(Entries shown)
(** * chipmod: two-terminal chip footprints

    A shallow embedding of [scripts/chipmod.py] and the properties of its
    geometry engine, document assembler and idempotent writer.

    Conventions of the embedding.
    - Lengths are Python floats in the source.  The engine, the assembler
      and the writer are embedded over exact rationals ([Q]); a decimal
      literal stands for its decimal value and Python's numeric [==] is
      [Qeq].  An [int] that meets a float (the pad numbers, the 0 ordinate,
      the 90 degree angle) is the rational of the same value.  This
      embedding has the elements that the source builds, their order and the
      lookups that raise; a coordinate can differ from the float of the
      source in its last digits, and the infinities and nan have no
      counterpart.
    - The size of the courtyard does depend on rounding: [ctyd] takes
      [math.ceil] of a float quotient.  Module [Binary64] embeds [ctyd] in
      IEEE 754 binary64 arithmetic, and the properties of the size of the
      courtyard are stated on that embedding.  It embeds [fab] as well, to
      show a sum of floats absorbing a small change of a field.
    - A package configuration is a Python [dict] from field names to values:
      a [gmap string value].  A lookup of a missing key raises [KeyError].
    - A raised exception is [None] in the [option] monad.
    - The footprint document is a nested Python list (tuples print the same
      way): an [sexp]. *)

From Stdlib Require Import ZArith QArith Qround Lqa Lia Ascii String.
From Stdlib Require Floats.SpecFloat.
From stdpp Require Import gmap strings list fin_maps.

Local Open Scope string_scope.

(** ** Python values held by a configuration dictionary *)

Inductive value : Type :=
| VNone
| VStr (s : string)
| VNum (q : Q)
| VPair (a b : Q).

(** [v[0]] followed by arithmetic: only a tuple of numbers survives (a
    number or [None] is not subscriptable, a character of a string cannot be
    divided). *)
Definition item0 (v : value) : option Q :=
  match v with VPair a _ => Some a | _ => None end.

Definition item1 (v : value) : option Q :=
  match v with VPair _ b => Some b | _ => None end.

(** [w, h = v] followed by arithmetic on [w] and [h]. *)
Definition unpack2 (v : value) : option (Q * Q) :=
  match v with VPair a b => Some (a, b) | _ => None end.

(** A value used in arithmetic. *)
Definition as_num (v : value) : option Q :=
  match v with VNum q => Some q | _ => None end.

(** [v == t] for a string literal [t]: a value of another type is unequal
    to every string. *)
Definition str_eqb (v : value) (t : string) : bool :=
  match v with VStr s => bool_decide (s = t) | _ => false end.

(** Python's [==] on two values. *)
Definition value_eqb (v w : value) : bool :=
  match v, w with
  | VNone, VNone => true
  | VStr s, VStr t => bool_decide (s = t)
  | VNum p, VNum q => Qeq_bool p q
  | VPair a b, VPair c d => Qeq_bool a c && Qeq_bool b d
  | _, _ => false
  end.

(** ** Nested-list documents *)

#[local] Unset Elimination Schemes.
Inductive sexp : Type :=
| SNone
| SStr (s : string)
| SNum (q : Q)
| SList (l : list sexp).
#[local] Set Elimination Schemes.

Definition sexp_of_value (v : value) : sexp :=
  match v with
  | VNone => SNone
  | VStr s => SStr s
  | VNum q => SNum q
  | VPair a b => SList [SNum a; SNum b]
  end.

(** Python's [==] on such values: strings by content, numbers by value,
    lists by length and element-wise. *)
Fixpoint sexp_eqb (a b : sexp) {struct a} : bool :=
  match a, b with
  | SNone, SNone => true
  | SStr s, SStr t => bool_decide (s = t)
  | SNum p, SNum q => Qeq_bool p q
  | SList l, SList m =>
      (fix list_eqb (l m : list sexp) {struct l} : bool :=
         match l, m with
         | [], [] => true
         | x :: l', y :: m' => sexp_eqb x y && list_eqb l' m'
         | _, _ => false
         end) l m
  | _, _ => false
  end.

Fixpoint list_sexp_eqb (l m : list sexp) : bool :=
  match l, m with
  | [], [] => true
  | x :: l', y :: m' => sexp_eqb x y && list_sexp_eqb l' m'
  | _, _ => false
  end.

(** Induction on documents, through the lists they nest. *)
Section SexpInduction.

Variable P : sexp → Prop.
Hypothesis HNone : P SNone.
Hypothesis HStr : ∀ s, P (SStr s).
Hypothesis HNum : ∀ q, P (SNum q).
Hypothesis HList : ∀ l, Forall P l → P (SList l).

Fixpoint sexp_nested_ind (d : sexp) : P d :=
  match d with
  | SNone => HNone
  | SStr s => HStr s
  | SNum q => HNum q
  | SList l =>
      HList l ((fix all (l : list sexp) : Forall P l :=
                  match l with
                  | [] => Forall_nil_2 P
                  | x :: l' => Forall_cons_2 P x l' (sexp_nested_ind x) (all l')
                  end) l)
  end.

End SexpInduction.

(** ** The drawing constructors of [kicad_mod] *)

(** Modelled from the spec: [kicad_mod.fp_line], which is not under src/.  A
    line segment is a nested list tagged by its kind that carries its two
    endpoints, its layer and its stroke width. *)
Definition fp_line (start stop : Q * Q) (layer : string) (width : Q) : sexp :=
  SList [SStr "fp_line";
         SList [SStr "start"; SNum start.1; SNum start.2];
         SList [SStr "end"; SNum stop.1; SNum stop.2];
         SList [SStr "layer"; SStr layer];
         SList [SStr "width"; SNum width]].
Lemma in_step_returns_back (s : lg_state) (t t' : bb_state) :
  in_step s t -> bb_body t = Return t' ->
  (exists s', lg_body s = Return s' /\ in_step s' t') \/
  lg_body s = Throw TypeError.
Proof.
  intros Hstep Hb. destruct (lg_body s) as [s'|e] eqn:Hs.
  - left. exists s'. split; [reflexivity|].
    destruct (in_step_returns s t s' Hstep Hs) as (t1 & Ht1 & Hstep').
    rewrite Hb in Ht1. inversion Ht1; subst. exact Hstep'.
  - right. f_equal. destruct Hstep as (Hcur & _ & _).
    unfold bb_body, lg_body in *. rewrite <- Hcur in Hb.
    destruct (fetch (lg_cur s)) as [c|e0]; simpl in *; [|discriminate].
    unfold bb_exec, lg_exec in *.
    destruct ((c_cmd c =? 1) || (c_cmd c =? 2)).
    + destruct (readDelta c) as [c'|e0]; simpl in *; [|discriminate].
      destruct (c_cmd c =? 1); [discriminate|].
      destruct (line s); [discriminate|]. inversion Hs; reflexivity.
    + destruct (c_cmd c =? 7); simpl in *; [|discriminate].
      destruct (line s) as [[|p0 l]|]; try discriminate.
      inversion Hs; reflexivity.
Qed.

Lemma in_step_throws_forth (s : lg_state) (t : bb_state) (e : error) :
  in_step s t -> lg_body s = Throw e -> e <> TypeError ->
  bb_body t = Throw e.
Proof.
  intros (Hcur & _ & _). unfold bb_body, lg_body. rewrite <- Hcur.
  destruct (fetch (lg_cur s)) as [c|e0]; simpl; [|intros H _; inversion H; reflexivity].
  unfold bb_exec, lg_exec.
  destruct ((c_cmd c =? 1) || (c_cmd c =? 2)).
  - destruct (readDelta c) as [c'|e0]; simpl; [|intros H _; inversion H; reflexivity].
    destruct (c_cmd c =? 1); [discriminate|].
    destruct (line s); [discriminate|].
    intros H Hne. inversion H; subst. contradiction.
  - destruct (c_cmd c =? 7); simpl; [|intros H _; inversion H; reflexivity].
    destruct (line s) as [[|p0 l]|]; try discriminate.
    intros H Hne. inversion H; subst. contradiction.
Qed.

Lemma in_step_more (s : lg_state) (t : bb_state) :
  in_step s t -> lg_more s = bb_more t.
Proof. intros (Hcur & _). unfold lg_more, bb_more. rewrite Hcur. reflexivity. Qed.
(End Entries shown)
All entries above are to be transcribed verbatim.

(** * chipmod: two-terminal chip footprints

    A shallow embedding of [scripts/chipmod.py] and the properties of its
    geometry engine, document assembler and idempotent writer.

    Conventions of the embedding.
    - Lengths are Python floats in the source.  The engine, the assembler
      and the writer are embedded over exact rationals ([Q]); a decimal
      literal stands for its decimal value and Python's numeric [==] is
      [Qeq].  An [int] that meets a float (the pad numbers, the 0 ordinate,
      the 90 degree angle) is the rational of the same value.  This
      embedding has the elements that the source builds, their order and the
      lookups that raise; a coordinate can differ from the float of the
      source in its last digits, and the infinities and nan have no
      counterpart.
    - The size of the courtyard does depend on rounding: [ctyd] takes
      [math.ceil] of a float quotient.  Module [Binary64] embeds [ctyd] in
      IEEE 754 binary64 arithmetic, and the properties of the size of the
      courtyard are stated on that embedding.  It embeds [fab] as well, to
      show a sum of floats absorbing a small change of a field.
    - A package configuration is a Python [dict] from field names to values:
      a [gmap string value].  A lookup of a missing key raises [KeyError].
    - A raised exception is [None] in the [option] monad.
    - The footprint document is a nested Python list (tuples print the same
      way): an [sexp]. *)

From Stdlib Require Import ZArith QArith Qround Lqa Lia Ascii String.
From Stdlib Require Floats.SpecFloat.
From stdpp Require Import gmap strings list fin_maps.

Local Open Scope string_scope.

(** ** Python values held by a configuration dictionary *)

Inductive value : Type :=
| VNone
| VStr (s : string)
| VNum (q : Q)
| VPair (a b : Q).

(** [v[0]] followed by arithmetic: only a tuple of numbers survives (a
    number or [None] is not subscriptable, a character of a string cannot be
    divided). *)
Definition item0 (v : value) : option Q :=
  match v with VPair a _ => Some a | _ => None end.

Definition item1 (v : value) : option Q :=
  match v with VPair _ b => Some b | _ => None end.

(** [w, h = v] followed by arithmetic on [w] and [h]. *)
Definition unpack2 (v : value) : option (Q * Q) :=
  match v with VPair a b => Some (a, b) | _ => None end.

(** A value used in arithmetic. *)
Definition as_num (v : value) : option Q :=
  match v with VNum q => Some q | _ => None end.

(** [v == t] for a string literal [t]: a value of another type is unequal
    to every string. *)
Definition str_eqb (v : value) (t : string) : bool :=
  match v with VStr s => bool_decide (s = t) | _ => false end.

(** Python's [==] on two values. *)
Definition value_eqb (v w : value) : bool :=
  match v, w with
  | VNone, VNone => true
  | VStr s, VStr t => bool_decide (s = t)
  | VNum p, VNum q => Qeq_bool p q
  | VPair a b, VPair c d => Qeq_bool a c && Qeq_bool b d
  | _, _ => false
  end.

(** ** Nested-list documents *)

#[local] Unset Elimination Schemes.
Inductive sexp : Type :=
| SNone
| SStr (s : string)
| SNum (q : Q)
| SList (l : list sexp).
#[local] Set Elimination Schemes.

Definition sexp_of_value (v : value) : sexp :=
  match v with
  | VNone => SNone
  | VStr s => SStr s
  | VNum q => SNum q
  | VPair a b => SList [SNum a; SNum b]
  end.

(** Python's [==] on such values: strings by content, numbers by value,
    lists by length and element-wise. *)
Fixpoint sexp_eqb (a b : sexp) {struct a} : bool :=
  match a, b with
  | SNone, SNone => true
  | SStr s, SStr t => bool_decide (s = t)
  | SNum p, SNum q => Qeq_bool p q
  | SList l, SList m =>
      (fix list_eqb (l m : list sexp) {struct l} : bool :=
         match l, m with
         | [], [] => true
         | x :: l', y :: m' => sexp_eqb x y && list_eqb l' m'
         | _, _ => false
         end) l m
  | _, _ => false
  end.

Fixpoint list_sexp_eqb (l m : list sexp) : bool :=
  match l, m with
  | [], [] => true
  | x :: l', y :: m' => sexp_eqb x y && list_sexp_eqb l' m'
  | _, _ => false
  end.

(** Induction on documents, through the lists they nest. *)
Section SexpInduction.

Variable P : sexp → Prop.
Hypothesis HNone : P SNone.
Hypothesis HStr : ∀ s, P (SStr s).
Hypothesis HNum : ∀ q, P (SNum q).
Hypothesis HList : ∀ l, Forall P l → P (SList l).

Fixpoint sexp_nested_ind (d : sexp) : P d :=
  match d with
  | SNone => HNone
  | SStr s => HStr s
  | SNum q => HNum q
  | SList l =>
      HList l ((fix all (l : list sexp) : Forall P l :=
                  match l with
                  | [] => Forall_nil_2 P
                  | x :: l' => Forall_cons_2 P x l' (sexp_nested_ind x) (all l')
                  end) l)
  end.

End SexpInduction.

(** ** The drawing constructors of [kicad_mod] *)

(** Modelled from the spec: [kicad_mod.fp_line], which is not under src/.  A
    line segment is a nested list tagged by its kind that carries its two
    endpoints, its layer and its stroke width. *)
Definition fp_line (start stop : Q * Q) (layer : string) (width : Q) : sexp :=
  SList [SStr "fp_line";
         SList [SStr "start"; SNum start.1; SNum start.2];
         SList [SStr "end"; SNum stop.1; SNum stop.2];
         SList [SStr "layer"; SStr layer];
         SList [SStr "width"; SNum width]].
Lemma in_step_returns_back (s : lg_state) (t t' : bb_state) :
  in_step s t -> bb_body t = Return t' ->
  (exists s', lg_body s = Return s' /\ in_step s' t') \/
  lg_body s = Throw TypeError.
Proof.
  intros Hstep Hb. destruct (lg_body s) as [s'|e] eqn:Hs.
  - left. exists s'. split; [reflexivity|].
    destruct (in_step_returns s t s' Hstep Hs) as (t1 & Ht1 & Hstep').
    rewrite Hb in Ht1. inversion Ht1; subst. exact Hstep'.
  - right. f_equal. destruct Hstep as (Hcur & _ & _).
    unfold bb_body, lg_body in *. rewrite <- Hcur in Hb.
    destruct (fetch (lg_cur s)) as [c|e0]; simpl in *; [|discriminate].
    unfold bb_exec, lg_exec in *.
    destruct ((c_cmd c =? 1) || (c_cmd c =? 2)).
    + destruct (readDelta c) as [c'|e0]; simpl in *; [|discriminate].
      destruct (c_cmd c =? 1); [discriminate|].
      destruct (line s); [discriminate|]. inversion Hs; reflexivity.
    + destruct (c_cmd c =? 7); simpl in *; [|discriminate].
      destruct (line s) as [[|p0 l]|]; try discriminate.
      inversion Hs; reflexivity.
Qed.

Lemma in_step_throws_forth (s : lg_state) (t : bb_state) (e : error) :
  in_step s t -> lg_body s = Throw e -> e <> TypeError ->
  bb_body t = Throw e.
Proof.
  intros (Hcur & _ & _). unfold bb_body, lg_body. rewrite <- Hcur.
  destruct (fetch (lg_cur s)) as [c|e0]; simpl; [|intros H _; inversion H; reflexivity].
  unfold bb_exec, lg_exec.
  destruct ((c_cmd c =? 1) || (c_cmd c =? 2)).
  - destruct (readDelta c) as [c'|e0]; simpl; [|intros H _; inversion H; reflexivity].
    destruct (c_cmd c =? 1); [discriminate|].
    destruct (line s); [discriminate|].
    intros H Hne. inversion H; subst. contradiction.
  - destruct (c_cmd c =? 7); simpl; [|intros H _; inversion H; reflexivity].
    destruct (line s) as [[|p0 l]|]; try discriminate.
    intros H Hne. inversion H; subst. contradiction.
Qed.

Lemma in_step_more (s : lg_state) (t : bb_state) :
  in_step s t -> lg_more s = bb_more t.
Proof. intros (Hcur & _). unfold lg_more, bb_more. rewrite Hcur. reflexivity. Qed.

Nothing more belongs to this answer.